### Stored data
┌────────

(** C1 (as amended). The policies of the store decide row by row and not
    column by column. A public Persona row is visible to every caller, and a
    select returns of a visible row every column it names, the stored
    [elevenlabs_api_key] included. What a caller other than the owner cannot
    do is see a row that is not public, or update a row. The listing's own
    query names [id], [avatar_url] and [agent_id] only, and returns them for
    the rows with the requested visibility that the caller may see. *)
Theorem public_row_readable_whole (uid : option string) (t : gmap string personas.row)
    (k : string) (r : personas.row) :
  t !! k = Some r →
  (personas.is_public r = true →
     ∀ cols where_, where_ k r = true →
       ((λ c, personas.cell c k r) <$> cols) ∈ personas.select uid cols where_ t)
  ∧ (personas.is_public r = true →
       [text (personas.elevenlabs_api_key r)]
         ∈ personas.select uid [personas.c_elevenlabs_api_key] (λ _ _, true) t)
  ∧ (personas.is_public r = false → uid ≠ Some (personas.user_id r) →
       ∀ where_, (k, r) ∉ personas.visible uid where_ t)
  ∧ (uid ≠ Some (personas.user_id r) →
       ∀ now b, personas.update_is_public uid now b k t !! k = Some r)
  ∧ (∀ b l, l ∈ personas.select_listing uid b t ↔
       ∃ k' r', t !! k' = Some r' ∧ personas.select_using uid r' = true
         ∧ personas.is_public r' = b
         ∧ l = {| Listed.id := k'; Listed.avatar_url := personas.avatar_url r';
                  Listed.agent_id := personas.agent_id r' |}).
Proof.
  intros Hr.
  assert (Hsel : personas.is_public r = true →
            ∀ cols where_, where_ k r = true →
              ((λ c, personas.cell c k r) <$> cols) ∈ personas.select uid cols where_ t).
  { intros Hpub cols where_ Hw. unfold personas.select. apply list_elem_of_fmap.
    exists (k, r). split; [done |]. apply elem_of_visible.
    split; [done |]. split; [| done]. apply select_using_spec. by right. }
  split; [done |]. split; [| split; [| split]].
  - intros Hpub. by apply (Hsel Hpub [personas.c_elevenlabs_api_key] (λ _ _, true)).
  - intros Hpriv Hne where_ (_ & Hvis & _)%elem_of_visible.
    apply select_using_spec in Hvis as [? | ?]; congruence.
  - intros Hne now b. rewrite update_is_public_lookup, Hr. cbn.
    unfold personas.update_using. rewrite (bool_decide_eq_false_2 _ Hne).
    by rewrite andb_false_r.
  - intros b l. unfold personas.select_listing. rewrite list_elem_of_fmap. split.
    + intros ([k' r'] & -> & (Hl & Hv & Hb)%elem_of_visible).
      exists k', r'. apply bool_decide_eq_true in Hb. done.
    + intros (k' & r' & Hl & Hv & Hb & ->). exists (k', r'). split; [done |].
      apply elem_of_visible. by rewrite bool_decide_eq_true.
Qed.

(** C1, witness: Ada reads the persona of Grace, API key included. *)
Lemma public_row_readable_whole_witness :
  [text (Some "sk_grace")]
    ∈ personas.select (Some "u1") [personas.c_elevenlabs_api_key] (λ _ _, true)
        Examples.two_personas.
Proof.
  exact (proj1 (proj2 (public_row_readable_whole (Some "u1") Examples.two_personas
                         "p2" Examples.grace_row eq_refl)) eq_refl).
Defined.

(** C1, as stated, fails: a caller who does not own a public row, here
    nobody signed in, selects its [elevenlabs_api_key] and gets it. *)
Lemma public_row_leaks_api_key :
  personas.user_id Examples.grace_row = "u2"
  ∧ personas.select None [personas.c_id; personas.c_elevenlabs_api_key]
      (λ _ r, bool_decide (personas.is_public r = true)) Examples.two_personas
    = [[uuid "p2"; text (Some "sk_grace")]].
Proof. split; [reflexivity |]. vm_compute. reflexivity. Qed.

(** ** What is inserted *)

(** The Persona row of a sign-up run is built from the identity the
    provider returned and the agent the provisioner returned. *)
Lemma SignUp_inserts is_email origin {W} (h : handler W) w s row ans :
  E_personas_insert row ans ∈ trace h (SignUp.handleSubmit is_email origin s) w →
  ∃ r u b a,
    E_signUp (SignUp.credentials origin s) r
      ∈ trace h (SignUp.handleSubmit is_email origin s) w
    ∧ auth_user r = Some u
    ∧ E_invoke "create-agent" b (FunctionsSuccess a)
        ∈ trace h (SignUp.handleSubmit is_email origin s) w
    ∧ row = SignUp.persona_row s u a.
Proof.
  intros Hin.
  destruct (remote_entry_of_register is_email origin h w s (E_personas_insert row ans)
              (mk_is_Some _ _ eq_refl) Hin) as (Ht & _ & Hin').
  destruct (register_inserts origin h w s row ans Hin') as (r & u & b & a & H1 & Hu & H2 & ->).
  exists r, u, b, a. rewrite Ht. repeat split; try done; by do 2 apply list_elem_of_further.
Qed.

(** The Persona row of a create-persona run is built from the session user
    and the agent the provisioner returned. *)
Lemma CreatePersona_inserts {W} (h : handler W) w s row ans :
  E_personas_insert row ans ∈ trace h (CreatePersona.handleSubmit s) w →
  ∃ u b a,
    CreatePersona.user s = Some u
    ∧ E_invoke "create-agent" b (FunctionsSuccess a)
        ∈ trace h (CreatePersona.handleSubmit s) w
    ∧ row = CreatePersona.persona_row s u a.
Proof.
  unfold CreatePersona.handleSubmit, CreatePersona.create_persona,
    CreatePersona.store_persona, trace.
  run_all h; intros Hin; in_trace Hin; simplify_eq;
    eexists _, _, _; (split; [reflexivity | split; [| reflexivity]]);
    repeat constructor.
Qed.

(** A sign-up run whose form passes the local checks, whose identity is
    created and whose agent is returned, updates the profile and inserts
    the Persona row, with the link and the avatar derived from them. *)
Lemma SignUp_insert_made is_email origin {W} (h : handler W) w s r w1 u a w2 upd w3 ins w4 :
  SignUp.violates_constraints is_email s = false →
  h (auth_signUp (SignUp.credentials origin s)) w = (r, w1) →
  auth_error r = None → auth_user r = Some u →
  h (functions_invoke "create-agent" (SignUp.agent_body s)) w1 = (FunctionsSuccess a, w2) →
  h (profiles_update
       {| ProfileUpdate.elevenlabs_agent_id := a;
          ProfileUpdate.elevenlabs_agent_link := SignUp.conversationLink a |} u) w2
    = (upd, w3) →
  h (personas_insert (SignUp.persona_row s u a)) w3 = (ins, w4) →
  E_profiles_update
    {| ProfileUpdate.elevenlabs_agent_id := a;
       ProfileUpdate.elevenlabs_agent_link := SignUp.conversationLink a |} u upd
    ∈ trace h (SignUp.handleSubmit is_email origin s) w
  ∧ E_personas_insert (SignUp.persona_row s u a) ins
      ∈ trace h (SignUp.handleSubmit is_email origin s) w.
Proof.
  intros Hv H1 Herr Huser H2 H3 H4.
  destruct (handleSubmit_cases is_email origin h w s) as [[? _] | (_ & Ht & _)];
    [congruence |].
  rewrite Ht. unfold SignUp.register, SignUp.create_persona, trace.
  run_simpl. rewrite H1. run_simpl. rewrite Herr, Huser. run_simpl.
  rewrite H2. run_simpl. rewrite H3. run_simpl.
  destruct upd; run_simpl; rewrite H4; run_simpl; split; repeat constructor.
Qed.

(** A create-persona run whose form passes the local checks, whose profile
    has both names and whose agent is returned, inserts the Persona row. *)
Lemma CreatePersona_insert_made {W} (h : handler W) w s u p w1 f l a w2 ins w3 :
  trim (CreatePersona.resumeText s) ≠ "" →
  trim (CreatePersona.elevenLabsApiKey s) ≠ "" →
  CreatePersona.user s = Some u →
  h (profiles_select_names u) w = (p, w1) →
  p ≫= names_first_name = Some f → p ≫= names_last_name = Some l → f ≠ "" → l ≠ "" →
  h (functions_invoke "create-agent" (CreatePersona.agent_body s f l)) w1
    = (FunctionsSuccess a, w2) →
  h (personas_insert (CreatePersona.persona_row s u a)) w2 = (ins, w3) →
  E_personas_insert (CreatePersona.persona_row s u a) ins
    ∈ trace h (CreatePersona.handleSubmit s) w.
Proof.
  intros Hr Hk Hu H1 Hf Hl Hfne Hlne H2 H3.
  destruct (create_persona_progress h w s u Hr Hk Hu p w1 H1) as (f' & l' & Hf' & Hl' & P).
  { unfold CreatePersona.has_names. rewrite Hf, Hl, !truthy_Some.
    by rewrite !bool_decide_eq_false_2. }
  assert (f' = f) as -> by congruence. assert (l' = l) as -> by congruence.
  destruct (P _ _ H2) as (_ & P2). by destruct (P2 a eq_refl _ _ H3) as (? & _).
Qed.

└────────

### TASK TO CARRY OUT
Look through the entries above and quote exactly the lines from the line with "- intros Hpub." to the line with "- intros Hne", counting both of those lines.

### THE COMPLETED TASK
  - intros Hpub. by apply (Hsel Hpub [personas.c_elevenlabs_api_key] (λ _ _, true)).
  - intros Hpriv Hne where_ (_ & Hvis & _)%elem_of_visible.
    apply select_using_spec in Hvis as [? | ?]; congruence.
  - intros Hne now b. rewrite update_is_public_lookup, Hr. cbn.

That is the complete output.